Seemingly we have a conflict here: running Geth seems easy and good for the user, but may potentially harm the network; not running Geth seems brittle and annoying for the user, but may potentially save the network. Since it's unfair to request validators to run a minority client (and bear the brunt of any issues), this project aims to make a different request: Run minority clients too, that act as sentries for your favorite client.

 

Agreement orchestration

Before going into what the minority project is, it's important to emphasize what it isn't. Although our stated goal is to get users to run minority clients (too), this project is not about actually setting up and running Ethereum clients. There are various projects that permit home users to easily run one client or another (e.g. DappNode), but once we're reaching production infra requirements, it depends too much on individual use cases, budget constraints and devops capacity to come up with the "best" solution on what to run, how many, where and how to deploy.

 

The minority project instead assumes that validators are already familiar with how best to deploy to their own infrastructure; as well as how to provision and maintain different standalone clients in a reasonably stable way. The goal is to be a communication layer between consensus and execution clients, allowing anyone to run multiple clients (majority, minority, combination) and have an N-out-of-M agreement before accepting a state change (whether that's an execution result or a consensus update).

 

E.g.

 

The minority orchestrator can ensure that updating the chain head in execution clients only happens if 2/3 consensus clients agree on the new head (e.g. Lighthouse and Lodestar agree, Teku disagrees).

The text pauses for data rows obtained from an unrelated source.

(* ===== verification/QueueLinear.v ===== *)
(** * The lock-free queue is linearizable

    The invariant of the interleaving of [QueueInterleaving], that every access keeps it,
    and the theorem on the queue of [CLockFreeQueue.h]. *)
From S2P Require Import Prelude.
From S2P Require Import TaggedStack.
From S2P Require Import LockFreeQueue.
From S2P Require Import QueueInterleaving.
From stdpp Require Import prelude gmap list.
From Stdlib Require Import ZArith Lia.
Open Scope Z_scope.

Module QueueLinear.
Import CLockFreeQueue.
Import QueueInterleaving.

#[local] Arguments all : simpl never.

(** ** The invariant *)

(** The nodes that are not in the list. *)
Definition rest_of (c : config) : list Z := all owned (threads c) ++ pool (shared c) ++ away c.

Record inv (c : config) (h : Z) (ns : list Z) : Prop := mkInv {
  i_code : 2 ^ 47 <= _myCode (shared c);
  i_links : links (_myCode (shared c)) (next (shared c)) h ns;
  i_head : _head (shared c) = pack h (pops c);
  i_tail : exists q, q ∈ h :: ns /\ _tail (shared c) = pack q (moves c);
  i_nodes : Forall node ((h :: ns) ++ rest_of c);
  i_nodup : NoDup ((h :: ns) ++ rest_of c);
  i_bound : len ((h :: ns) ++ rest_of c) + len (threads c) < 2 ^ 31;
  i_exposed : forall i t q, threads c !! i = Some t -> q ∈ exposed t -> q ∉ all private (threads c) ++ away c;
  i_knows : forall i t, threads c !! i = Some t -> knows (pops c) (moves c) (shared c) h ns t;
  i_size : _size (shared c) = i32 (len ns - len (all claims (threads c)));
  i_admitted : len (all admitted (threads c)) <= len ns;
  i_hist : replay [] (hist c) = Some (data (shared c) <$> ns);
}.

(** ** Threads together *)
Lemma elem_of_all {A} (f : thread -> list A) ts x : x ∈ all f ts <-> exists j u, ts !! j = Some u /\ x ∈ f u.
Proof.
  unfold all. rewrite list_elem_of_In, in_concat. split.
  - intros (l & Hl & Hx). apply list_elem_of_In, list_elem_of_fmap in Hl as (u & -> & Hu).
    apply list_elem_of_lookup_1 in Hu as [j Hj]. exists j, u. split; [done|]. apply list_elem_of_In, Hx.
  - intros (j & u & Hj & Hx). exists (f u). split; apply list_elem_of_In; [|done].
    apply list_elem_of_fmap. exists u. split; [done|]. apply (list_elem_of_lookup_2 _ j _ Hj).
Qed.

Lemma private_owned t : private t ⊆ owned t.
Proof. unfold owned, private. destruct (at_pc t); intros x Hx; first [exact Hx | by apply not_elem_of_nil in Hx]. Qed.

Lemma all_private_owned ts : all private ts ⊆ all owned ts.
Proof. intros x. rewrite !elem_of_all. intros (j & u & ? & Hx%private_owned). eauto. Qed.

Lemma all_length_le {A} (f g : thread -> list A) ts :
  (forall t, (length (f t) <= length (g t))%nat) -> (length (all f ts) <= length (all g ts))%nat.
Proof.
  intros H. unfold all. induction ts as [|t ts IH]; cbn; [lia|]. rewrite !length_app. specialize (H t). lia.
Qed.

Lemma admitted_claims t : (length (admitted t) <= length (claims t))%nat.
Proof. unfold claims, admitted. destruct (at_pc t); cbn; lia. Qed.

Lemma claims_one t : (length (claims t) <= 1)%nat.
Proof. unfold claims, admitted. destruct (at_pc t); cbn; lia. Qed.

Lemma all_claims_le ts : (length (all claims ts) <= length ts)%nat.
Proof.
  unfold all. induction ts as [|t ts IH]; cbn; [lia|]. rewrite length_app. pose proof (claims_one t). lia.
Qed.

(** Replacing one thread. *)
Lemma all_insert {A} (f : thread -> list A) ts i t t' :
  ts !! i = Some t ->
  exists rest, all f ts ≡ₚ f t ++ rest /\ all f (<[i := t']> ts) ≡ₚ f t' ++ rest.
Proof. intros Hi. destruct (concat_fmap_insert f _ _ _ Hi) as (rest & E & E' & _). eauto. Qed.

(** The counts of the other threads. *)
Lemma counts_insert ts i t t' :
  ts !! i = Some t ->
  exists a k, 0 <= a <= k /\
    len (all admitted ts) = len (admitted t) + a /\ len (all admitted (<[i := t']> ts)) = len (admitted t') + a /\
    len (all claims ts) = len (claims t) + k /\ len (all claims (<[i := t']> ts)) = len (claims t') + k.
Proof.
  intros Hi. destruct (concat_fmap_insert admitted _ _ _ Hi) as (ra & Ea & Ea' & _).
  destruct (concat_fmap_insert claims _ _ _ Hi) as (rk & Ek & Ek' & _).
  pose proof (all_length_le admitted claims (<[i := mkThread Idle 0 None 0 0]> ts) admitted_claims) as Hle.
  unfold all in *. rewrite (Ea' _), (Ek' _) in Hle. cbn in Hle.
  exists (len ra), (len rk). unfold len. rewrite Ea, (Ea' t'), Ek, (Ek' t'), !length_app. lia.
Qed.

(** ** One thread moves *)
Record move (c : config) (h : Z) (ns : list Z) (t : thread)
    (m' : mem) (P' M' h' : Z) (ns' : list Z) (t' : thread) (os : list op) : Prop := mkMove {
  mv_code : _myCode m' = _myCode (shared c);
  mv_links : links (_myCode (shared c)) (next m') h' ns';
  mv_head : _head m' = pack h' P';
  mv_tail : exists q, q ∈ h' :: ns' /\ _tail m' = pack q M';
  mv_parts : exists gone, (h :: ns) ++ owned t ++ pool (shared c) ≡ₚ gone ++ (h' :: ns') ++ owned t' ++ pool m';
  mv_exposed q : q ∈ exposed t' -> q ∈ exposed t \/ q ∈ h' :: ns';
  mv_others u : knows (pops c) (moves c) (shared c) h ns u ->
    (forall x, x ∈ private u -> (x ∉ h :: ns) /\ (x ∉ owned t)) ->
    (forall x, x ∈ exposed u -> x ∉ private t) -> knows P' M' m' h' ns' u;
  mv_knows : knows P' M' m' h' ns' t';
  mv_size k : _size (shared c) = i32 (len ns - (len (claims t) + k)) -> _size m' = i32 (len ns' - (len (claims t') + k));
  mv_admitted a k : 0 <= a <= k -> _size (shared c) = i32 (len ns - (len (claims t) + k)) ->
    len ns + len (claims t) + k < 2 ^ 31 -> len (admitted t) + a <= len ns -> len (admitted t') + a <= len ns';
  mv_hist : replay (data (shared c) <$> ns) os = Some (data m' <$> ns');
}.

Lemma q_replay_app l os os' : replay l (os ++ os') = (l' ← replay l os; replay l' os').
Proof.
  revert l. induction os as [|o os IH]; intros l; [done|]. cbn. destruct (apply_op l o); [apply IH|done].
Qed.

Lemma parts_insert c h ns i t t' h' ns' m' gone :
  threads c !! i = Some t -> (h :: ns) ++ owned t ++ pool (shared c) ≡ₚ gone ++ (h' :: ns') ++ owned t' ++ pool m' ->
  (h :: ns) ++ rest_of c ≡ₚ gone ++ (h' :: ns') ++ all owned (<[i := t']> (threads c)) ++ pool m' ++ away c.
Proof.
  intros Hi Hp. unfold rest_of. destruct (all_insert owned (threads c) i t t' Hi) as (rest & E & E'). rewrite E, E'.
  rewrite <- !app_assoc, (Permutation_app_swap_app rest (pool (shared c))), (Permutation_app_swap_app rest (pool m')).
  rewrite (app_assoc (owned t)), (app_assoc (h :: ns)), Hp, <- !app_assoc. done.
Qed.

(** The nodes of another thread are not in the list nor this thread's. *)
Lemma others_private c h ns i t j u x :
  inv c h ns -> threads c !! i = Some t -> threads c !! j = Some u -> j <> i -> x ∈ private u ->
  (x ∉ h :: ns) /\ (x ∉ owned t).
Proof.
  intros Hv Hi Hj Hji Hx. pose proof (i_nodup _ _ _ Hv) as Hnd. unfold rest_of, all in Hnd.
  destruct (concat_fmap_insert owned _ _ _ Hi) as (rest & Er & _ & Ho).
  specialize (Ho j u Hji Hj x (private_owned _ _ Hx)). rewrite Er in Hnd.
  apply NoDup_app in Hnd as (_ & Hd & Hnd). rewrite <- app_assoc in Hnd.
  split; [intros Hx'; apply (Hd x Hx'); rewrite !elem_of_app; auto|].
  apply NoDup_app in Hnd as (_ & Hd0 & _). intros Hx'. apply (Hd0 x Hx'), elem_of_app. auto.
Qed.

Lemma q_inv_move c h ns i t t' m' P' M' os h' ns' :
  inv c h ns -> threads c !! i = Some t -> move c h ns t m' P' M' h' ns' t' os ->
  (forall x, x ∈ private t' -> x ∈ private t \/ unexposed c x) ->
  inv (mkConfig m' (<[i := t']> (threads c)) (hist c ++ os) P' M' (away c)) h' ns'.
Proof.
  intros Hv Hi [] Hpriv. pose proof (fun j u x => others_private c h ns i t j u x Hv Hi) as Hother.
  destruct Hv. destruct mv_parts0 as [gone Hp]. pose proof (parts_insert c h ns i t t' h' ns' m' gone Hi Hp) as Hall.
  assert (Hnd : NoDup (gone ++ (h' :: ns') ++ all owned (<[i := t']> (threads c)) ++ pool m' ++ away c)) by (rewrite <- Hall; done).
  apply NoDup_app in Hnd as (_ & _ & Hnd).
  destruct (counts_insert (threads c) i t t' Hi) as (a & k & Hak & Ea & Ea' & Ek & Ek').
  split; unfold rest_of; cbn; rewrite ?mv_code0; try done.
  - rewrite Hall in i_nodes0. apply Forall_app in i_nodes0 as [_ ?]. done.
  - unfold len in *. rewrite Hall, length_app in i_bound0. rewrite length_insert. cbn in *. lia.
  - intros j u q Hj Hq Hin.
    assert (Hold : forall j0 u0, threads c !! j0 = Some u0 -> q ∈ exposed u0 -> False).
    { intros j0 u0 Hj0 Hq0. pose proof (i_exposed0 j0 u0 q Hj0 Hq0) as Hne. rewrite elem_of_app in Hin, Hne.
      destruct Hin as [Hin|Hin]; [|tauto]. apply elem_of_all in Hin as (j' & u' & Hj' & Hq').
      apply list_lookup_insert_Some in Hj' as [(_ & <- & _)|[_ Hj']].
      - destruct (Hpriv q Hq') as [Hpr|Hpr]; [|apply (Hpr j0 u0 Hj0 Hq0)].
        apply Hne. left. apply elem_of_all. eauto.
      - apply Hne. left. apply elem_of_all. eauto. }
    apply list_lookup_insert_Some in Hj as [(_ & <- & _)|[_ Hj]]; [|eauto].
    destruct (mv_exposed0 q Hq) as [Hqt|Hqc]; [eauto|]. apply NoDup_app in Hnd as (_ & Hd & _).
    apply (Hd q Hqc). rewrite !elem_of_app in *. destruct Hin as [Hin|Hin]; [left; apply all_private_owned, Hin|auto].
  - intros j u Hj. apply list_lookup_insert_Some in Hj as [(_ & <- & _)|[Hji Hj]]; [done|].
    apply mv_others0; [eauto|intros x Hx; eapply Hother; eauto|].
    intros x Hx Hxt. apply (i_exposed0 j u x Hj Hx), elem_of_app. left. apply elem_of_all. eauto.
  - rewrite Ek'. apply mv_size0. rewrite <- Ek. done.
  - rewrite Ea'. apply (mv_admitted0 a k); [done|rewrite <- Ek; done| |rewrite <- Ea; done].
    pose proof (all_claims_le (threads c)). rewrite <- Z.add_assoc, <- Ek. unfold len in *.
    rewrite length_app in i_bound0. cbn in i_bound0. lia.
  - rewrite q_replay_app, i_hist0. exact mv_hist0.
Qed.

(** ** Every access is a move *)
Section moves.
Context (c : config) (h : Z) (ns : list Z) (i : nat) (t : thread).
Context (Hinv : inv c h ns) (Hi : threads c !! i = Some t).
Notation m := (shared c).
Notation P := (pops c).
Notation M := (moves c).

The minority orchestrator can ensure that accepting an execution payload only happens if 2/3 execution clients agree on the new state root (e.g. Geth and Nethermind agree, OpenEthereum disagrees).

An added benefit of an advanced communication layer between the consensus/execution clients is capability for uniformly gathering and reporting behavioral metrics across the various client flavors; and potentially detecting operational degradations before they spiral out of control, causing an outage. A communication middleware also permits uniformly gathering an audit trail of events passing between the two layers, potentially aiding debugging client issues.

 

F.A.Q.

Running an execution client is expensive! Isn't it overkill to ask validators to run 2-3?

 

At the time of writing, 1 ETH = $3785. Running a single validator requires an initial deposit of 32 ETH, or $120K in fiat terms. At that funding magnitude, we feel the cost of running 3 execution clients side by side to support the validator is an acceptable security investment.

 

Running an extra middleware is more work! Why don't consensus clients talk to multiple execution clients directly?

 

Decoupling the multiplexing between consensus and execution clients permits them to be swapped out at any point in time without unexpected behavioral changes. Having the multiplexer reimplemented in either side would entail at minimum slight differences that may end up requiring topology reconfigurations to change an underlying component.

 

Running a distributed multiplexer is non-obvious. Wouldn't a central orchestrator be simpler?

 

A central server is undoubtedly simpler, but it is also a single point of failure, whether that's hardware failure, software errors or machine overload. We have no control over the load that consensus/execution clients generate, so keeping them somewhat isolated seems safer in the face of bugs. A decentralized architecture might also prove easier to scale horizontally.

Running the multiplexer beside each client is weird? Why not use an orchestration cluster?

 

Running an extra process beside each client is indeed more work than simply pointing them to an orchestration cluster, but it keeps the complexity down as consensus/execution clients still live in a 1-to-1 world. Surfacing the cluster concept into either client layer would require those clients to meaningfully handle 1-to-N connections, which is what we're trying to avoid in the first place.